[Collected data entries]
Lemma clean_ends v a : clean v = true -> ends (walkPrepared None v a).
Proof.
  revert v a. apply (value_induction (fun v => forall a, clean v = true -> ends (walkPrepared None v a))).
  - intros v. destruct v as [| |b|n|s|n| | | |[w|]|iso|s|l|l|n|k l|items extra m|fields m]; try done; intros a _; cbn [walkPrepared];
      try (by eauto with ends); try (by destruct a; eauto with ends); apply ends_string.
  - done.
  - done.
  - done.
  - intros items extra m Hi _ _ a Hc. cbn [clean] in Hc. destruct extra; [|done]. destruct m; [|done].
    cbn [walkPrepared]. apply ends_then; [|apply ends_add]. apply ends_then; [apply ends_add|]. apply ends_items.
    rewrite forallb_forall in Hc. rewrite Forall_forall in Hi. apply Forall_forall. intros s Hs.
    specialize (Hi s Hs). specialize (Hc s). rewrite <- list_elem_of_In in Hc. specialize (Hc Hs).
    destruct s as [x| |]; [|done|done]. cbn [read_slot slot_all] in *.
    destruct x as [| | | | | | | | | |iso| | | | | |items' extra' [|]|fields' [|]]; try done; cbn [prepare]; try (by apply Hi);
      [apply ends_date | by cbn in Hc; destruct extra'].
  - intros fields m Hf _ a Hc. cbn [clean] in Hc. destruct m; [|done].
    cbn [walkPrepared]. apply ends_then; [|apply ends_add]. apply ends_then; [apply ends_add|]. apply ends_fields.
    rewrite forallb_forall in Hc. rewrite Forall_forall in Hf. apply Forall_forall. intros [key s] Hs.
    specialize (Hf _ Hs). specialize (Hc (key, s)). rewrite <- list_elem_of_In in Hc. specialize (Hc Hs). cbn [snd] in *.
    destruct s as [x| |]; [|done|done]. cbn [read_slot slot_all] in *.
    destruct x as [| | | | | | | | | |iso| | | | | |items' extra' [|]|fields' [|]]; try done; cbn [prepare]; try (by apply Hf);
      [apply ends_date | by cbn in Hc; destruct extra'].
Qed.

Lemma clean_measured v : clean v = true -> is_Some (managedSnapshotJsonByteLength v).
Proof.
  intros Hc. unfold managedSnapshotJsonByteLength, managedJsonByteLengthWithin.
  assert (He : ends (prepare hostile (charge_date None) (fun w => match w with VFunction => hostile | _ => walkPrepared None w false end)
    (fun r => if omitted r then hostile else walkPrepared None r false) v)).
  { pose proof (clean_ends v false Hc) as He.
    destruct v as [| | | | | | | | | |iso| | | | | |items extra [|]|fields [|]]; try done; cbn [prepare]; [apply ends_date | by cbn in Hc; destruct extra]. }
  destruct (He 0) as [m ->]. by eexists.
Qed.

(** C32. The degraded copy is total and bounded: whatever graph it is given, proxies, accessors, cycles and uncloneable parts
    included, the copy is detached data of at most one node more than its budget, and its size is always known. *)
Theorem sanitizer_is_total v maxNodes :
  0 <= maxNodes ->
  clean (sanitizedDetachedClone v maxNodes) = true /\ nodes (sanitizedDetachedClone v maxNodes) <= 1 + maxNodes
  /\ is_Some (managedSnapshotJsonByteLength (sanitizedDetachedClone v maxNodes)).
Proof.
  intros Hm. destruct (sanitize_spends v maxNodes Hm) as (Hc & Hb & Hn). split; [done|]. split; [unfold sanitizedDetachedClone; lia|].
  by apply clean_measured.
Qed.

(** A snapshot is never of unknown size. *)
Lemma snapshot_measured v limit : is_Some (jsonBytes (managedAttemptSnapshotDetailed v limit))
  /\ jsonBytes (managedAttemptSnapshotDetailed v limit) = managedSnapshotJsonByteLength (dt_snapshot (managedAttemptSnapshotDetailed v limit)).
Proof.
  assert (Hs : forall x, is_Some (managedSnapshotJsonByteLength (sanitizedDetachedClone x MANAGED_SNAPSHOT_MAX_NODES))).
  { intros x. apply clean_measured. by destruct (sanitize_spends x MANAGED_SNAPSHOT_MAX_NODES ltac:(unfold MANAGED_SNAPSHOT_MAX_NODES; lia)). }
  unfold managedAttemptSnapshotDetailed. destruct (managedCloneSurfaceExceedsBudget v limit); try (by split; [apply Hs|]).
  destruct (structuredClone v) as [c|]; [|by split; [apply Hs|]].
  destruct (managedSnapshotJsonByteLength c) as [n|] eqn:Hn; [by split|]. by split; [apply Hs|].
Qed.

(** ** Caps *)

Lemma parse_from acc s : fold_left (fun a c => 10 * a + (c - 48)) s acc = acc * 10 ^ zlen s + parse_dec s.
Proof.
  unfold parse_dec. revert acc. induction s as [|c s IH]; intros acc; cbn [fold_left]; [change (zlen (@nil Z)) with 0; rewrite Z.pow_0_r; lia|].
  rewrite IH, (IH (10 * 0 + _)), zlen_cons, Z.pow_add_r by (pose proof (zlen_nonneg s); lia). lia.
Qed.

Lemma parse_cons c s : parse_dec (c :: s) = (c - 48) * 10 ^ zlen s + parse_dec s.
Proof. unfold parse_dec at 1. cbn [fold_left]. by rewrite parse_from. Qed.

Lemma parse_bound s : forallb is_digit s = true -> 0 <= parse_dec s < 10 ^ zlen s.
Proof.
  induction s as [|c s IH]; [done|]. cbn [forallb]. intros [Hc Hs]%andb_true_iff. specialize (IH Hs).
  rewrite parse_cons, zlen_cons, Z.pow_add_r by (pose proof (zlen_nonneg s); lia). unfold is_digit in Hc.
  assert (0 <= c - 48 <= 9) by lia. nia.
Qed.

Lemma parse_strip s : parse_dec (strip_zeros s) = parse_dec s.
Proof.
  induction s as [|c s IH]; [done|]. cbn [strip_zeros drop_while]. destruct (Z.eqb_spec c 48) as [->|]; [|done].
  rewrite parse_cons. unfold strip_zeros in IH. rewrite IH. lia.
Qed.

Lemma strip_digits s : forallb is_digit s = true -> forallb is_digit (strip_zeros s) = true.
Proof.
  induction s as [|c s IH]; [done|]. cbn [forallb strip_zeros drop_while]. intros [Hc Hs]%andb_true_iff.
  destruct (c =? 48); [by apply IH|]. cbn [forallb]. by rewrite Hc.
Qed.

(** Digits without leading zeros fill their length. *)
Lemma strip_filled s : forallb is_digit s = true -> strip_zeros s <> [] -> 10 ^ (zlen (strip_zeros s) - 1) <= parse_dec (strip_zeros s).
Proof.
  induction s as [|c s IH]; [done|]. cbn [forallb strip_zeros drop_while]. intros [Hc Hs]%andb_true_iff.
  destruct (Z.eqb_spec c 48) as [|Hne]; [by apply IH|]. intros _. rewrite parse_cons, zlen_cons. replace (1 + zlen s - 1) with (zlen s) by lia.
  pose proof (parse_bound s Hs). unfold is_digit in Hc. assert (1 <= c - 48) by lia.
  assert (0 < 10 ^ zlen s) by (apply Z.pow_pos_nonneg; [lia | apply zlen_nonneg]). nia.
Qed.

Lemma lexicographic a b :
  forallb is_digit a = true -> forallb is_digit b = true -> zlen a = zlen b -> str_lt a b = (parse_dec a <? parse_dec b).
Proof.
  revert b. induction a as [|c a IH]; intros [|d b] Ha Hb Hl; [done|unfold zlen in Hl; cbn [length] in Hl; lia..|].
  rewrite !zlen_cons in Hl. cbn [forallb] in Ha, Hb. apply andb_true_iff in Ha as [Hc Ha]. apply andb_true_iff in Hb as [Hd Hb].
  cbn [str_lt]. assert (Hz : zlen a = zlen b) by lia. rewrite (IH b Ha Hb Hz), !parse_cons, Hz.
  pose proof (parse_bound a Ha). pose proof (parse_bound b Hb). rewrite Hz in *.
  destruct (Z.ltb_spec c d); cbn [orb].
  - symmetry. apply Z.ltb_lt. nia.
  - destruct (Z.eqb_spec c d) as [->|]; cbn [andb].
    + destruct (Z.ltb_spec (parse_dec a) (parse_dec b)); symmetry; [apply Z.ltb_lt | apply Z.ltb_ge]; lia.
    + symmetry. apply Z.ltb_ge. nia.
Qed.

Lemma decimal_at_least raw threshold :
  forallb is_digit raw = true -> 0 < threshold -> strip_zeros raw <> [] ->
  decimalAtLeast raw threshold = (threshold <=? parse_dec raw).
Proof.
  intros Hr Ht Hne. unfold decimalAtLeast.
  assert (Hd : forallb is_digit (num_to_str threshold) = true /\ parse_dec (num_to_str threshold) = threshold).
  { unfold num_to_str. destruct (Z.ltb_spec threshold 0); [lia|]. destruct (nat_to_str_spec threshold ltac:(lia)) as (Hp & _ & Hd).
    split; [|done]. by apply forallb_Forall. }
  destruct Hd as [Hd Hp].
  replace (threshold <=? parse_dec raw) with (parse_dec (strip_zeros (num_to_str threshold)) <=? parse_dec (strip_zeros raw))
    by (by rewrite !parse_strip, Hp).
  pose proof (strip_digits _ Hr) as Hsr. pose proof (strip_digits _ Hd) as Hst.
  pose proof (strip_filled _ Hr Hne) as Hfr.
  assert (Hne' : strip_zeros (num_to_str threshold) <> []).
  { intros He. pose proof (parse_strip (num_to_str threshold)) as Hs. rewrite He, Hp in Hs. cbn in Hs. lia. }
  pose proof (strip_filled _ Hd Hne') as Hft. pose proof (parse_bound _ Hsr) as Hbr. pose proof (parse_bound _ Hst) as Hbt.
  set (a := strip_zeros raw) in *. set (b := strip_zeros (num_to_str threshold)) in *.
  destruct (Z.eqb_spec (zlen a) (zlen b)) as [Heq|Hneq]; cbn [negb].
  - rewrite (lexicographic a b Hsr Hst Heq). destruct (Z.ltb_spec (parse_dec a) (parse_dec b)), (Z.leb_spec (parse_dec b) (parse_dec a)); try done; lia.
  - assert (Hpow : forall x y : jstr, zlen x < zlen y -> 10 ^ zlen x <= 10 ^ (zlen y - 1)).
    { intros x y Hxy. apply Z.pow_le_mono_r; [lia|]. lia. }
    destruct (Z.ltb_spec (zlen b) (zlen a)) as [Hlt|Hge].
    + specialize (Hpow b a Hlt). symmetry. apply Z.leb_le. lia.
    + specialize (Hpow a b ltac:(lia)). symmetry. apply Z.leb_gt. lia.
Qed.

(** The caps are the least of the request and the ceiling: a setting of decimal digits, of whatever length, counts with its
    value unless that is zero; anything else leaves the default; only what is above the ceiling is warned of. *)
Theorem caps_clamp env fallback ceiling :
  0 < ceiling < MAX_SAFE_INTEGER ->
  let requested := match trim <$> env with
                   | Some raw => if all_digits raw && (0 <? parse_dec raw) then Some (parse_dec raw) else None
                   | None => None
                   end in
  fst (clampedStagedCap env fallback ceiling) = match requested with Some n => Z.min n ceiling | None => fallback end
  /\ (is_Some (snd (clampedStagedCap env fallback ceiling)) <-> exists n, requested = Some n /\ ceiling < n).
Proof.
  intros Hc. unfold clampedStagedCap. destruct (trim <$> env) as [raw|]; [|cbn; split; [done|]; split; [by intros [? ?] | by intros (? & ? & _)]].
  unfold parsePositiveEnvInt, isPositiveDecimalDigits. destruct (all_digits raw) eqn:Had; cbn [andb].
  2: { cbn. split; [done|]. split; [by intros [? ?] | by intros (? & ? & _)]. }
  assert (Hd : forallb is_digit raw = true) by (by apply andb_true_iff in Had as [_ ?]). pose proof (parse_bound raw Hd) as Hb.
  destruct (Z.ltb_spec 0 (parse_dec raw)) as [Hpos|Hzero].
  - assert (Hne : strip_zeros raw <> []) by (intros He; pose proof (parse_strip raw) as Hs; rewrite He in Hs; cbn in Hs; lia).
    destruct (Z.leb_spec (parse_dec raw) MAX_SAFE_INTEGER) as [Hs|Hs]; cbn [andb].
    + destruct (Z.leb_spec (parse_dec raw) ceiling) as [Hle|Hgt]; cbn [fst snd]; (split; [lia|]).
      * split; [by intros [? ?] | intros (n & [= <-] & ?); lia].
      * split; [intros _; by eexists | intros _; by eexists].
    + rewrite bool_decide_eq_false_2 by done. cbn [negb andb]. rewrite decimal_at_least by (done || lia).
      destruct (Z.leb_spec (ceiling + 1) (parse_dec raw)); [|lia]. cbn [fst snd]. split; [lia|].
      split; intros _; [exists (parse_dec raw); split; [done|lia] | by eexists].
  - assert (He : strip_zeros raw = []).
    { destruct (strip_zeros raw) eqn:E; [done|]. pose proof (strip_filled raw Hd) as Hf. rewrite parse_strip, E in Hf. specialize (Hf ltac:(done)).
      assert (0 < 10 ^ (zlen (z :: l) - 1)) by (apply Z.pow_pos_nonneg; [lia|]; rewrite zlen_cons; pose proof (zlen_nonneg l); lia). lia. }
    rewrite He, bool_decide_eq_true_2 by done. rewrite andb_false_r. cbn. split; [done|]. split; [by intros [? ?] | by intros (? & ? & _)].
Qed.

TASK ITEM -
Copy word for word the stretch of entries above from the line that has "assert (0 <= c - 48 <= 9) by lia. nia." through the line that has "(** Digits without", both ends included, and nothing outside it.

WRITTEN SOLUTION -
  assert (0 <= c - 48 <= 9) by lia. nia.
Qed.

Lemma parse_strip s : parse_dec (strip_zeros s) = parse_dec s.
Proof.
  induction s as [|c s IH]; [done|]. cbn [strip_zeros drop_while]. destruct (Z.eqb_spec c 48) as [->|]; [|done].
  rewrite parse_cons. unfold strip_zeros in IH. rewrite IH. lia.
Qed.

Lemma strip_digits s : forallb is_digit s = true -> forallb is_digit (strip_zeros s) = true.
Proof.
  induction s as [|c s IH]; [done|]. cbn [forallb strip_zeros drop_while]. intros [Hc Hs]%andb_true_iff.
  destruct (c =? 48); [by apply IH|]. cbn [forallb]. by rewrite Hc.
Qed.

(** Digits without leading zeros fill their length. *)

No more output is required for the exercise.